Once a social platform reaches a certain size, it seems the trend is to start using an algorithm to sort the content that users see. Facebook was first and has long been known for its algorithmic News Feed; now Twitter and Instagram are exploring a similar strategy.
The question is: Do algorithmic feeds create a better user experience or do they enable social platforms to better serve advertisers?
When Instagram announced that it would be using an algorithm to order content, the decision was justified in part by the claim that users are missing out on 70 percent of the content they’re subscribed to; an algorithm could potentially show users more of what they follow. This provides a natural boost to advertisers, given how Instagram users engage with brands on the platform.
There’s a lot of debate about algorithms, but the discussion revolves mostly around user experience, and the ability to establish a presence and earn a following on various sites. On Twitter, chronology has been a defining feature, but with the growing interested in curated content, an algorithmic feed may be strictly necessary. Currently Twitter is using a hybrid system, which may be a good way to satisfy the needs and wants of users.
However, the reality of the two-sided social media business model is that brands are also users that want to build a presence and engage with consumers organically. Several years ago when Facebook started its content distribution algorithm, content was pushed to fake users, and organic engagement took a nosedive. If Instagram and Twitter aren’t careful, the algorithmic newsfeeds could backfire.
While most platforms start with a chronological feed, it the shift to algorithms might be born of necessity. Snapchat maintains its chronology and may be the future of social networking, but it doesn’t compete directly with other networks.

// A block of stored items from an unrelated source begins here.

(** X10. A poll always leaves [flag_receive_ready] clear, and polling
    twice in a row is the same as polling once: the second poll changes
    nothing, whatever the first one found. *)
Theorem poll_twice_is_poll_once (st : state) :
  flag_receive_ready (SerialReceiveCommand st) = 0 /\
  SerialReceiveCommand (SerialReceiveCommand st) = SerialReceiveCommand st.
Proof.
  split; [apply poll_clears_flag|].
  unfold SerialReceiveCommand at 1.
  rewrite poll_clears_flag. reflexivity.
Qed.

Lemma poll_queue (st : state) :
  ring_ok (queue st) ->
  flag_receive_ready st <> 0 ->
  ring_ok (queue (SerialReceiveCommand st)) /\
  contents (queue (SerialReceiveCommand st)) = drop 5 (contents (queue st)).
Proof.
  intros Hok Hflag.
  destruct (read_command_contents _ Hok) as (q & Hread & Hok' & Hc).
  rewrite (proj1 (dispatch_fields st _ _ _ _ q Hflag Hread)).
  rewrite Hc, five_tails. auto.
Qed.

(** X11. A triggered poll always takes five bytes from the ring, or all
    of them if fewer wait: the four characters of the command and the
    flushed byte, whatever their values and wherever the sentinel stands
    among them.  The bytes behind them stay in the ring, in order. *)
Theorem poll_takes_five_bytes (st : state) :
  ring_ok (queue st) ->
  flag_receive_ready st <> 0 ->
  ring_ok (queue (SerialReceiveCommand st)) /\
  contents (queue (SerialReceiveCommand st)) = drop 5 (contents (queue st)).
Proof. apply poll_queue. Qed.

(** X12. A frame received on an empty ring and then dispatched: with at
    most four payload bytes the ring is empty again after the poll; with
    more, the payload bytes from the sixth on and the sentinel are left
    waiting (the fifth payload byte is flushed), and will be read as the
    start of the next command. *)
Theorem ring_after_frame (payload : list Z) (st : state) :
  ring_ok (queue st) ->
  gbSerialBufferHead (queue st) = gbSerialBufferTail (queue st) ->
  Forall (fun b => b <> 13) payload ->
  Z.of_nat (length payload) + 2 <= MAXNUM_SERIALBUFF ->
  contents (queue (SerialReceiveCommand (receive (payload ++ [13]) st)))
  = drop 5 (payload ++ [255]) /\
  ((length payload <= 4)%nat ->
   gbSerialBufferHead
     (queue (SerialReceiveCommand (receive (payload ++ [13]) st)))
   = gbSerialBufferTail
       (queue (SerialReceiveCommand (receive (payload ++ [13]) st)))) /\
  ((5 <= length payload)%nat ->
   contents (queue (SerialReceiveCommand (receive (payload ++ [13]) st)))
   = drop 5 payload ++ [255]).
Proof.
  intros Hok Hempty Hdata Hfit.
  destruct (receive_frame payload st Hok Hempty Hdata Hfit)
    as (Rok & Rc & _ & _ & Rf & _).
  destruct (poll_queue (receive (payload ++ [13]) st) Rok ltac:(lia))
    as (Pok & Pc).
  rewrite Rc in Pc. split; [exact Pc|]. split.
  - intros Hshort. apply contents_nil_empty; [exact Pok|].
    rewrite Pc. apply drop_ge. rewrite length_app. simpl. lia.
  - intros Hlong. rewrite Pc. apply drop_app_le. lia.
Qed.

Lemma command_loop_same (n : nat) (i : Z) (command : list Z)
      (s1 s2 : state) :
  same_commands s1 s2 ->
  same_commands (command_loop n i command s1) (command_loop n i command s2).
Proof.
  revert i s1 s2. induction n as [|n IH]; intros i s1 s2 H; [exact H|].
  simpl. destruct H as (H1 & H2 & H3 & H4).
  destruct (strcmp (command_string i) command =? 0).
  - unfold same_commands. cbn. auto.
  - apply IH. unfold same_commands.
    destruct (i =? NUMBER_OF_COMMANDS - 1); cbn; auto.
Qed.

Lemma motion_page_case_same (c1 c2 c3 c4 : Z) (s1 s2 : state) :
  same_commands s1 s2 ->
  same_commands (motion_page_case c1 c2 c3 c4 s1)
                (motion_page_case c1 c2 c3 c4 s2).
Proof.
  intros (H1 & H2 & H3 & H4). unfold motion_page_case, same_commands.
  rewrite H1.
  repeat match goal with
    | |- context [if ?b then _ else _] => destruct b
    end; cbn; rewrite ?H3; auto.
Qed.

(** X16. Only a command that starts with ['M'] and a digit touches the
    motion pages: for any other command read from the ring, matched or
    not, a triggered poll leaves [current_motion_page] and
    [last_motion_page] as they were. *)
Theorem motion_pages_untouched (st : state) (c1 c2 c3 c4 : Z) (q : ring) :
  flag_receive_ready st <> 0 ->
  read_command (queue st) = (c1, c2, c3, c4, q) ->
  ~ (c1 = 77 /\ 48 <= c2 <= 57) ->
  current_motion_page (SerialReceiveCommand st) = current_motion_page st /\
  last_motion_page (SerialReceiveCommand st) = last_motion_page st.
Proof.
  intros Hflag Hread Hnot.
  destruct (dispatch_command_state st c1 c2 c3 c4 q Hflag Hread)
    as (_ & _ & D3 & D4).
  rewrite D3, D4.
  assert (Hskip : forall s, motion_page_case c1 c2 c3 c4 s = s).
  { intros s. unfold motion_page_case.
    destruct (bioloid_command s =? COMMAND_NOT_FOUND); [|reflexivity].
    destruct (Z.eqb_spec c1 77); [|reflexivity].
    destruct (Z.leb_spec 48 c2); [|reflexivity].
    destruct (Z.leb_spec c2 57); [|reflexivity].
    exfalso. apply Hnot. lia. }
  rewrite Hskip.
  destruct (command_loop_frame (Z.to_nat NUMBER_OF_COMMANDS) 0
              [c1; c2; c3; c4] (set_queue q st)) as (_ & _ & E3 & E4 & _).
  rewrite E3, E4. auto.
Qed.

Lemma fold_upper_hd (l : list Z) :
  fold_upper (hd 255 l) = hd 255 (List.map fold_upper l).
Proof. destruct l; reflexivity. Qed.

Lemma map_tl (f : Z -> Z) (l : list Z) :
  List.map f (tl l) = tl (List.map f l).
Proof. destruct l; reflexivity. Qed.

(** Two frames received on an empty ring whose payloads yield the same
    four characters leave the same command variables. *)
Lemma same_characters_same_commands (p1 p2 : list Z) (st : state) :
  ring_ok (queue st) ->
  gbSerialBufferHead (queue st) = gbSerialBufferTail (queue st) ->
  Forall (fun b => b <> 13) p1 ->
  Forall (fun b => b <> 13) p2 ->
  Z.of_nat (length p1) + 2 <= MAXNUM_SERIALBUFF ->
  Z.of_nat (length p2) + 2 <= MAXNUM_SERIALBUFF ->
  fold_upper (hd 255 (p1 ++ [255])) = fold_upper (hd 255 (p2 ++ [255])) ->
  blank_pad (fold_upper (hd 255 (tl (p1 ++ [255]))))
  = blank_pad (fold_upper (hd 255 (tl (p2 ++ [255])))) ->
  blank_pad (fold_upper (hd 255 (tl (tl (p1 ++ [255])))))
  = blank_pad (fold_upper (hd 255 (tl (tl (p2 ++ [255]))))) ->
  blank_pad (fold_upper (hd 255 (tl (tl (tl (p1 ++ [255]))))))
  = blank_pad (fold_upper (hd 255 (tl (tl (tl (p2 ++ [255])))))) ->
  same_commands (SerialReceiveCommand (receive (p1 ++ [13]) st))
                (SerialReceiveCommand (receive (p2 ++ [13]) st)).
Proof.
  intros Hok Hempty Hd1 Hd2 Hf1 Hf2 E1 E2 E3 E4.
  destruct (dispatch_frame p1 st Hok Hempty Hd1 Hf1)
    as (s1 & (S1 & S2 & S3 & S4) & (D1 & D2 & D3 & D4)).
  destruct (dispatch_frame p2 st Hok Hempty Hd2 Hf2)
    as (s2 & (T1 & T2 & T3 & T4) & (F1 & F2 & F3 & F4)).
  rewrite <- E1, <- E2, <- E3, <- E4 in F1, F2, F3, F4.
  assert (Hs : same_commands s1 s2)
    by (unfold same_commands; rewrite S1, S2, S3, S4, T1, T2, T3, T4; auto).
  apply (command_loop_same (Z.to_nat NUMBER_OF_COMMANDS) 0
           [fold_upper (hd 255 (p1 ++ [255]));
            blank_pad (fold_upper (hd 255 (tl (p1 ++ [255]))));
            blank_pad (fold_upper (hd 255 (tl (tl (p1 ++ [255])))));
            blank_pad (fold_upper (hd 255 (tl (tl (tl (p1 ++ [255]))))))])
    in Hs.
  apply (motion_page_case_same
           (fold_upper (hd 255 (p1 ++ [255])))
           (blank_pad (fold_upper (hd 255 (tl (p1 ++ [255])))))
           (blank_pad (fold_upper (hd 255 (tl (tl (p1 ++ [255]))))))
           (blank_pad (fold_upper (hd 255 (tl (tl (tl (p1 ++ [255])))))))) in Hs.
  destruct Hs as (H1 & H2 & H3 & H4).
  unfold same_commands.
  rewrite D1, D2, D3, D4, F1, F2, F3, F4. auto.
Qed.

Shareablee CEO and founder Tania Yuki told SocialTimes in an email:
There will always be a natural tension between private messaging and broadcasting. A lot will be dependent on personality, demographics and situation. In our data, we’ve observed “broadcasting” networks grow significantly year over year and there’s nothing to suggest that it won’t continue to grow.
Additionally, Yuki noted that any decision like this have to be made with the user base in mind, because making the platform stickier and increasing loyalty are key factors when any social networks consider change that impact the user experience.
Brands may be concerned about the insertion of an algorithm into Instagram’s feed, and that fear isn’t unfounded. Organic engagement has already declined with the increase of advertising, and if the Facebook case study is to be believed, an algorithm could hurt organic reach even more. This wouldn’t be good for brands, small-business owners, or even influencers.
Still, it seems that algorithms are becoming the norm for social sites, for better or for worse.
Readers: Do you feel your experience is better with an algorithm in place?